The congress, which comes off in April, is the first time the party is holding such an important event in the northern sector of the country. So far, the venue for the congress, the 21,000-seater Tamale Sports Stadium, has already been secured by the organisers.
All hotels and guest houses in and around the metropolis have also been fully booked for the party hierarchy, observers and some delegates. According to the Northern Regional Secretary of the NPP, Sule Salifu, accommodation for the over 5,600 delegates has also been secured.
He explained that the delegates would be accommodated at the boarding houses of the various senior high schools, as the students would have been on holidays during the period of the congress. Arrangements to that effect have been discussed with officials of the Ghana Education Service in the region.
According to the secretary, the party has already set up various sub-committees to work towards the successful hosting of the conference. It includes accommodation, transport, health and welfare, elections, finance, food, grounds and security.
“I must say at the moment everything is going on well and on schedule. We have also submitted our budget to the national office, awaiting the release of funds to move into the next gear,” he indicated.
Even though some of the candidates contesting the various positions are hobnobbing the nook and cranny of the region to solicit for votes, campaigns for the various positions have not been intensified yet, except for the posters of some of the candidates on billboards and walls.
On security, Mr Sule described the metropolis as calm and ready to host the conference.

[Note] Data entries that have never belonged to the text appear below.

(** A turn touches the transcript, the counter and the exposed agent, and
    nothing else of the component. *)
Lemma Visits_frame (maxTurns n : nat) (active : list AIInstance)
    (m m1 : Machine) :
  Visits svc maxTurns n active m m1 ->
  isRunningRef (component m1) = isRunningRef (component m)
  /\ status (component m1) = status (component m)
  /\ verdict (component m1) = verdict (component m)
  /\ optimizedTopicRef (component m1) = optimizedTopicRef (component m)
  /\ instances (component m1) = instances (component m)
  /\ instanceCount (component m1) = instanceCount (component m).
Proof.
  assert (forall m0 signal m2,
             turn svc n active m0 = (Returned signal, m2) ->
             isRunningRef (component m2) = isRunningRef (component m0)
             /\ status (component m2) = status (component m0)
             /\ verdict (component m2) = verdict (component m0)
             /\ optimizedTopicRef (component m2) = optimizedTopicRef (component m0)
             /\ instances (component m2) = instances (component m0)
             /\ instanceCount (component m2) = instanceCount (component m0))
    as Hturn.
  { intros m0 signal m2 H.
    destruct (turn_cases svc n active m0)
      as [[_ H'] | [(i & e & _ & _ & H') | (i & reply & e & _ & _ & H')]];
      rewrite H' in H; try discriminate.
    injection H as _ <-. destruct_machine m0. repeat split. }
  induction 1 as [m signal m1 _ H | m m1 m2 _ H _ IH].
  - now apply Hturn in H.
  - apply Hturn in H.
    destruct H as (H1 & H2 & H3 & H4 & H5 & H6).
    destruct IH as (I1 & I2 & I3 & I4 & I5 & I6).
    repeat split; congruence.
Qed.

End Guard.

(** X4.  A start request while a session runs is ignored: when the running
    flag is set, [runExperiment] changes nothing and sends nothing; and the
    flag is set at the head of the loop and after every turn of a session
    that [runExperiment] started, so that a second start between two turns
    is a no-op. *)
Theorem start_is_ignored_during_a_session (svc : ServiceModule) (m : Machine) :
  (isRunningRef (component m) = true -> runExperiment svc m = (Returned true, m))
  /\ forall refined e,
       let head := started m refined e in
       let n := instanceCount (component head) in
       runExperiment svc head = (Returned true, head)
       /\ forall m1,
            Visits svc (MAX_TURNS n) n (firstn n (instances (component head)))
              head m1 ->
            runExperiment svc m1 = (Returned true, m1).
Proof.
  assert (forall m0, isRunningRef (component m0) = true ->
                     runExperiment svc m0 = (Returned true, m0)) as Hguard.
  { intros m0 H. unfold runExperiment, bind, get_component. now rewrite H. }
  split; [apply Hguard|].
  intros refined e head n. split.
  - apply Hguard. subst head. destruct_machine m. reflexivity.
  - intros m1 Hvisit. apply Hguard.
    apply Visits_frame in Hvisit as (-> & _).
    subst head. destruct_machine m. reflexivity.
Qed.
Definition modeler : @Bindings.Modeler Z unit Z :=
  {| Bindings.TopoDS_Shape_default := 0;
     Bindings.BRepPrimAPI_MakeBox := fun _ _ _ => Done (Some 6);
     Bindings.BRepPrimAPI_MakeCylinder := fun _ _ => Done (Some 3);
     Bindings.BRepPrimAPI_MakeSphere := fun _ => Done (Some 1);
     Bindings.BRepPrimAPI_MakeCone := fun _ _ _ => Done (Some 2);
     Bindings.BRepPrimAPI_MakeTorus := fun _ _ => Done (Some 1);
     Bindings.Fuse := fun a b => Done (Some (a + b));
     Bindings.Cut := fun a b => Done (Some a);
     Bindings.Common := fun a b => Done (Some (Z.min a b));
     Bindings.TopExp_edges := fun shape => map Z.of_nat (seq 10 (Z.to_nat shape));
     Bindings.BRepFilletAPI_MakeFillet := fun shape added =>
       Done (Some (shape + Z.of_nat (length added)));
     Bindings.BRepPrimAPI_MakePrism := fun shape _ _ _ => Done (Some (shape + 2));
     Bindings.IncrementalMesh := fun shape _ => Done shape;
     Bindings.Transforms := fun _ p => p;
     Bindings.IGES_AddShape_Write := fun _ _ => Done true;
     Bindings.StlAPI_Write := fun _ _ => Done true |}.

End BindingsFixture.

(** ** Worlds that misbehave, and further examples *)
Module Faults.

Import Fixture.

(** The cut algorithm throws something that is not a [std::exception]. *)
Definition cut_throws : @World Z Z unit :=
  with_cut (world 4096) (fun _ _ _ => Raised other_exception).

(** Every face is a triangle of three nodes with three triangles, the second
    of which names the node 0. *)
Definition degenerate : Poly_Triangulation :=
  mk_Tri [mk_Pnt 0 0 0; mk_Pnt 1 0 0; mk_Pnt 0 1 0]
         [(1, 2, 3); (0, 1, 2); (3, 2, 1)].

Definition names_node_zero : @World Z Z unit :=
  with_triangulation (world 4096) (fun _ => Some (degenerate, tt)).

(** A session on the two shapes: handle 2 is released, handle 1 is meshed,
    filleted and fused with the copy. *)
Definition later_session : list (@event Z Z unit) :=
  [ Call (world 4096) (ReleaseHandle 2) None 0;
    Call (world 4096) (GenerateMeshObj 1 0 0 (Some 0) (Some 0)) None 0;
    Call (world 4096) (Fillet 1 None 0 1 0) None 0;
    Call (world 4096) (Boolean 1 3 (Some "fuse") 0) None 0 ].

(** The two shapes after handle 2 has been released. *)
Definition after_release : @state Z :=
  post (occt_release_handle 2 None 0 two_shapes).

(** An export of handle 1 that succeeds. *)
Definition export_of_handle_1 : result Z (option Z * option Z) :=
  occt_export_step (world 4096) 1 (Some 7) (Some 9) None 0 two_shapes.

(** The STEP reader throws something that is not a [std::exception]. *)
Definition reader_throws : @World Z Z unit :=
  with_step_reader (world 4096) (fun _ _ => Raised other_exception).

End Faults.

(** ** Properties *)

Section Properties.

Context {Shape Face Trsf : Type}.
Implicit Types (W : @World Shape Face Trsf) (s : @state Shape).
Implicit Types (out_error : option (list ascii)) (err_len : Z).

(** *** The error channel *)

Lemma write_error_declined msg out_error err_len :
  out_error = None \/ err_len <= 0 -> write_error msg out_error err_len = out_error.
Proof.
  intros [-> | Hle]; [reflexivity |].
  unfold write_error. destruct out_error as [buf |]; [| reflexivity].
  destruct (Z.ltb_spec 0 err_len); [lia | reflexivity].
Qed.

Lemma write_error_accepted msg buf err_len :
  0 < err_len -> write_error msg (Some buf) err_len = Some (snprintf buf err_len msg).
Proof.
  intros Hlt. unfold write_error.
  destruct (Z.ltb_spec 0 err_len); [reflexivity | lia].
Qed.

Lemma snprintf_text_length n msg :
  0 < n -> (Z.of_nat (length (snprintf_text n msg)) <= n)%Z.
Proof.
  intros Hn. unfold snprintf_text.
  rewrite length_app, length_take. simpl. lia.
Qed.

Lemma snprintf_length buf n msg :
  0 < n -> n <= Z.of_nat (length buf) -> length (snprintf buf n msg) = length buf.
Proof.
  intros Hn Hbuf. pose proof (snprintf_text_length n msg Hn) as Hlen.
  unfold snprintf. rewrite length_app, length_drop. lia.
Qed.

(** *** The names of the boolean operations *)

Lemma not_boolean_name (str : string) :
  str ∉ boolean_names ->
  String.eqb str "union" = false /\ String.eqb str "fuse" = false /\
  String.eqb str "cut" = false /\ String.eqb str "common" = false /\
  String.eqb str "intersect" = false.
Proof.
  intros Hnot. repeat split; apply String.eqb_neq; intros ->; apply Hnot;
    unfold boolean_names; set_solver.
Qed.

(** *** Release *)

(** C4: releasing a registered handle removes it and returns 1, leaving the
    error buffer, the counter and the other entries alone; releasing the same
    handle again at once returns 0 with the diagnostic "handle not found" and
    changes nothing. *)
Theorem release_then_release_again (handle : Z) (shape : Shape) s
    out_error err_len out_error' err_len' :
  shape_registry s !! handle = Some shape ->
  let r1 := occt_release_handle handle out_error err_len s in
  let r2 := occt_release_handle handle out_error' err_len' (post r1) in
  ret r1 = Returns 1 /\
  shape_registry (post r1) = delete handle (shape_registry s) /\
  shape_registry (post r1) !! handle = None /\
  next_handle (post r1) = next_handle s /\
  heap (post r1) = heap s /\
  err r1 = out_error /\
  ret r2 = Returns 0 /\
  err r2 = write_error "handle not found" out_error' err_len' /\
  post r2 = post r1.
Proof.
  intros Hreg.
  assert (occt_release_handle handle out_error err_len s
          = mk_result (Returns 1)
              (set_registry s (delete handle (shape_registry s))) out_error tt) as ->.
  { unfold occt_release_handle. rewrite Hreg. reflexivity. }
  cbn. unfold occt_release_handle. cbn. rewrite lookup_delete_eq.
  repeat split; reflexivity.
Qed.

(** *** Loading nothing *)

(** C5: with a null [data] pointer, or with [len = 0], [occt_load_from_memory]
    returns 0 with the diagnostic "empty input data", whatever the file name;
    no handle is taken from the counter and the state is the one before. *)
Theorem load_empty_input W (filename : option string) out_error err_len s :
  (forall len,
     occt_load_from_memory W filename None len out_error err_len s
     = mk_result (Returns 0) s (write_error "empty input data" out_error err_len) tt) /\
  (forall bytes,
     occt_load_from_memory W filename (Some bytes) 0 out_error err_len s
     = mk_result (Returns 0) s (write_error "empty input data" out_error err_len) tt).
Proof. split; intros; reflexivity. Qed.

(** *** Boolean operations *)

(** C9: "union" and "fuse" name the same operation, and so do "common" and
    "intersect": in every world and state, for all handles and tolerances,
    [occt_boolean] gives the same result under either name; with both handles
    registered, the first pair is decided by the fuse algorithm of the kernel
    and the second by its common algorithm. *)
Theorem boolean_aliases W (target tool : Z) (tolerance : float) out_error err_len s :
  occt_boolean W target tool (Some "union") tolerance out_error err_len s
  = occt_boolean W target tool (Some "fuse") tolerance out_error err_len s /\
  occt_boolean W target tool (Some "common") tolerance out_error err_len s
  = occt_boolean W target tool (Some "intersect") tolerance out_error err_len s /\
  forall Ta Ua W',
    shape_registry s !! target = Some Ta -> shape_registry s !! tool = Some Ua ->
    (BRepAlgoAPI_Fuse W' Ta Ua tolerance = BRepAlgoAPI_Fuse W Ta Ua tolerance ->
     occt_boolean W' target tool (Some "union") tolerance out_error err_len s
     = occt_boolean W target tool (Some "fuse") tolerance out_error err_len s) /\
    (BRepAlgoAPI_Common W' Ta Ua tolerance = BRepAlgoAPI_Common W Ta Ua tolerance ->
     occt_boolean W' target tool (Some "common") tolerance out_error err_len s
     = occt_boolean W target tool (Some "intersect") tolerance out_error err_len s).
Proof.
  split; [reflexivity |]. split; [reflexivity |].
  intros Ta Ua W' HT HU. unfold occt_boolean. rewrite HT, HU.
  split; intros Heq; unfold boolean_try; cbn; rewrite Heq; reflexivity.
Qed.

(** C2, as the code has it: with an operation name outside union, fuse, cut,
    common and intersect, [occt_boolean] returns 0 and leaves the state alone
    for all handles and tolerances; the diagnostic is "unknown boolean
    operation" when both handles are registered, and "target or tool handle
    not found" when one of them is not, since the handles are looked up
    first. *)
Theorem boolean_unknown_operation W (target tool : Z) (op : option string)
    (tolerance : float) out_error err_len s :
  default "" op ∉ boolean_names ->
  let r := occt_boolean W target tool op tolerance out_error err_len s in
  ret r = Returns 0 /\ post r = s /\
  err r =
    (if bool_decide (is_Some (shape_registry s !! target) /\
                     is_Some (shape_registry s !! tool))
     then write_error "unknown boolean operation" out_error err_len
     else write_error "target or tool handle not found" out_error err_len).
Proof.
  intros Hnot r. subst r.
  destruct (not_boolean_name _ Hnot) as (Hu & Hf & Hc & Hm & Hi).
  unfold occt_boolean, boolean_try. rewrite Hu, Hf, Hc, Hm, Hi.
  case_bool_decide as Hd.
  - destruct Hd as [[Ta HT] [Ua HU]]. rewrite HT, HU. cbn.
    repeat split; reflexivity.
  - destruct (shape_registry s !! target) as [Ta |] eqn:HT;
      [destruct (shape_registry s !! tool) as [Ua |] eqn:HU |].
    + exfalso. apply Hd. split; eexists; reflexivity.
    + repeat split; reflexivity.
    + repeat split; reflexivity.
Qed.
Lemma sound_compare_step (acc : AI * list Sentence) (i : nat) :
  sound g acc.1 ∧ Forall (sentence_true b) acc.2 →
  sound g (compare_step acc i).1
  ∧ Forall (sentence_true b) (compare_step acc i).2.
Proof.
  intros [Hst Hinf]. unfold compare_step.
  destruct (knowledge acc.1 !! i) as [sentence|] eqn:Hi; [|done].
  destruct (last (knowledge acc.1)) as [new_sentence|] eqn:Hl; [|done].
  assert (sentence_true b sentence ∧ sentence_true b new_sentence)
    as [H1 H2].
  { destruct Hst as (_ & _ & _ & _ & Hk).
    rewrite Forall_forall in Hk. split; apply Hk.
    - by eapply list_elem_of_lookup_2.
    - by apply last_Some_elem_of. }
  destruct (Sentence.eqb sentence new_sentence); [done|].
  destruct (decide (cells sentence ⊆ cells new_sentence));
    [by apply sound_subset_rule|].
  destruct (decide (cells new_sentence ⊆ cells sentence));
    [by apply sound_subset_rule|done].
Qed.

Lemma sound_compare_all st :
  sound g st →
  sound g (compare_all st).1 ∧ Forall (sentence_true b) (compare_all st).2.
Proof.
  intros Hst. unfold compare_all.
  apply (foldl_invariant
           (λ acc, sound g acc.1 ∧ Forall (sentence_true b) acc.2)
           (λ _, True)).
  - intros acc i H _. by apply sound_compare_step.
  - by apply Forall_forall.
  - by split.
Qed.

Lemma remove_duplicates_loop_elem (l acc : list Sentence) s :
  s ∈ foldl remove_duplicates_step acc l → s ∈ acc ∨ s ∈ l.
Proof.
  revert acc. induction l as [|y l IH]; intros acc; simpl; [tauto|].
  intros [H|H]%IH; [|set_solver].
  unfold remove_duplicates_step in H.
  destruct (sentence_in y acc); set_solver.
Qed.

Lemma sound_remove_duplicates st :
  sound g st → sound g (remove_duplicates st).
Proof.
  intros (Hh & Hw & Hs & Hm & Hk). unfold sound, remove_duplicates; simpl.
  repeat split; try done.
  rewrite Forall_forall in Hk. apply Forall_forall.
  intros s [H|H]%remove_duplicates_loop_elem; [set_solver|by apply Hk].
Qed.

Lemma truthy_Some (o : option (gset cell)) :
  truthy o = true → ∃ X, o = Some X.
Proof. destruct o; [eauto|done]. Qed.

Lemma sound_harvest_step (acc : AI * list nat) (i : nat) :
  sound g acc.1 → sound g (harvest_step acc i).1.
Proof.
  intros Hst. unfold harvest_step.
  destruct (knowledge acc.1 !! i) as [s|] eqn:Hi; [|done].
  assert (sentence_true b s) as Hs.
  { destruct Hst as (_ & _ & _ & _ & Hk).
    rewrite Forall_forall in Hk. apply Hk. by eapply list_elem_of_lookup_2. }
  unfold sentence_true in Hs. cbn [fst snd].
  set (st1 := if truthy (Sentence.known_safes s).1 then _ else _).
  assert (sound g st1) as H1.
  { subst st1. destruct (truthy (Sentence.known_safes s).1) eqn:Ht; [|done].
    apply sound_mark_safes; [|done].
    unfold Sentence.known_safes in *.
    destruct (decide (count s = 0)); [|done]. simpl.
    intros x Hx. eapply mines_in_zero; [|exact Hx]. lia. }
  destruct (truthy (Sentence.known_mines s).1) eqn:Ht; [|done].
  apply sound_mark_mines; [|done].
  unfold Sentence.known_mines in *.
  destruct (decide (Z.of_nat (size (cells s)) = count s)); [|done]. simpl.
  intros x Hx. eapply mines_in_full; [|exact Hx]. lia.
Qed.

Lemma sound_add_known_safes_and_mines st :
  sound g st → sound g (add_known_safes_and_mines st).
Proof.
  intros Hst. unfold add_known_safes_and_mines.
  set (r := foldl harvest_step (st, []) (seq 0 (length (knowledge st)))).
  assert (sound g r.1) as (Hh & Hw & Hs & Hm & Hk).
  { subst r. apply (foldl_invariant (λ acc, sound g acc.1) (λ _, True)).
    - intros acc i H _. by apply sound_harvest_step.
    - by apply Forall_forall.
    - done. }
  unfold sound, set_knowledge; cbn [height width safes mines knowledge].
  repeat split; try done.
  rewrite Forall_forall in Hk. apply Forall_forall.
  intros s (i & _ & Hi)%list_elem_of_omap.
  apply Hk. by eapply list_elem_of_lookup_2.
Qed.

Lemma sound_add_knowledge c st :
  b c = false → sound g st →
  sound g (add_knowledge c (Minesweeper.nearby_mines g c) st).
Proof.
  intros Hc Hst. unfold add_knowledge.
  apply sound_add_known_safes_and_mines, sound_remove_duplicates.
  destruct (sound_compare_all _ (sound_record_observation c st Hc Hst))
    as [(Hh & Hw & Hs & Hm & Hk) Hinf].
  unfold sound, extend_knowledge, set_knowledge;
    cbn [height width safes mines knowledge].
  repeat split; try done. by apply Forall_app.
Qed.

Lemma sound_init : sound g (init (Minesweeper.height g) (Minesweeper.width g)).
Proof. unfold sound, init; simpl. repeat split; try done; set_solver. Qed.

Lemma sound_call st st' : call g st st' → sound g st → sound g st'.
Proof.
  intros [st0 c Hc|st0 c Hc] Hst.
  - by apply sound_add_knowledge.
  - by apply sound_mark_mine.
Qed.

Lemma sound_reachable st : reachable g st → sound g st.
Proof.
  unfold reachable. revert st. apply rtc_ind_r.
  - apply sound_init.
  - intros st1 st2 _ H12 IH. by eapply sound_call.
Qed.

Lemma sound_disjoint st : sound g st → safes st ∩ mines st = ∅.
Proof.
  intros (_ & _ & Hs & Hm & _). apply set_eq; intros x.
  split; [|set_solver]. intros [H1 H2]%elem_of_intersection.
  specialize (Hs x H1). specialize (Hm x H2). congruence.
Qed.

End engine_soundness.

(** * Monotonicity of the conclusions *)

Section monotone.
Import MinesweeperAI.
Implicit Types (c x : cell) (st : AI) (d : gset cell) (s : Sentence).

Lemma grows_refl st : grows st st.
Proof. by split. Qed.

Lemma grows_trans st1 st2 st3 : grows st1 st2 → grows st2 st3 → grows st1 st3.
Proof. unfold grows. set_solver. Qed.

Lemma grows_mark_safes d st : grows st (mark_safes d st).
Proof. rewrite mark_safes_eq. unfold grows; simpl. set_solver. Qed.

Lemma grows_mark_mines d st : grows st (mark_mines d st).
Proof. rewrite mark_mines_eq. unfold grows; simpl. set_solver. Qed.

Lemma grows_mark_mine c st : grows st (mark_mine c st).
Proof. unfold grows; simpl. set_solver. Qed.

Lemma grows_record_observation c n st : grows st (record_observation c n st).
Proof. unfold grows; simpl. set_solver. Qed.

Lemma grows_subset_rule small big (acc : AI * list Sentence) :
  grows acc.1 (subset_rule small big acc).1.
Proof.
  unfold subset_rule.
  destruct (decide (count small = count big)); simpl;
    [apply grows_mark_safes|].
  destruct (decide (Z.of_nat (size (cells big ∖ cells small))
                    = count big - count small)); simpl;
    [apply grows_mark_mines|apply grows_refl].
Qed.

Lemma grows_compare_step (acc : AI * list Sentence) (i : nat) :
  grows acc.1 (compare_step acc i).1.
Proof.
  unfold compare_step.
  destruct (knowledge acc.1 !! i) as [sentence|]; [|apply grows_refl].
  destruct (last (knowledge acc.1)) as [new_sentence|]; [|apply grows_refl].
  destruct (Sentence.eqb sentence new_sentence); [apply grows_refl|].
  destruct (decide (cells sentence ⊆ cells new_sentence));
    [apply grows_subset_rule|].
  destruct (decide (cells new_sentence ⊆ cells sentence));
    [apply grows_subset_rule|apply grows_refl].
Qed.

Lemma grows_compare_all st : grows st (compare_all st).1.
Proof.
  unfold compare_all.
  apply (foldl_invariant (λ acc, grows st acc.1) (λ _, True)).
  - intros acc i H _. eapply grows_trans; [exact H|apply grows_compare_step].
  - by apply Forall_forall.
  - apply grows_refl.
Qed.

He indicated that the security crisis that occurred a couple of weeks ago was an isolated case and that it had nothing to do with party politics. “It was purely a criminal matter which the security agencies are dealing with,” he pointed out.
“Tamale is generally peaceful, with people going about their work and businesses. We have no doubt that residents, including our political opponents would extend the proverbial hospitality of the people to the delegates, some of whom would be coming for the congress in Tamale for the first time,” the secretary intimated.
Even though some party members outside the metropolis have expressed concern about the recent isolated case of disturbance in the area, the party issued a statement over the weekend confirming that the conference would still come off in Tamale.
The Director of Elections of the NPP, Mr Martin Adjei-Korsah, is reported to have stated that “we believe in the work of the police and security agencies that this would be brought under control.”
He further “urged all party members, aspirants and supporters to disregard any media report of a change in venue.”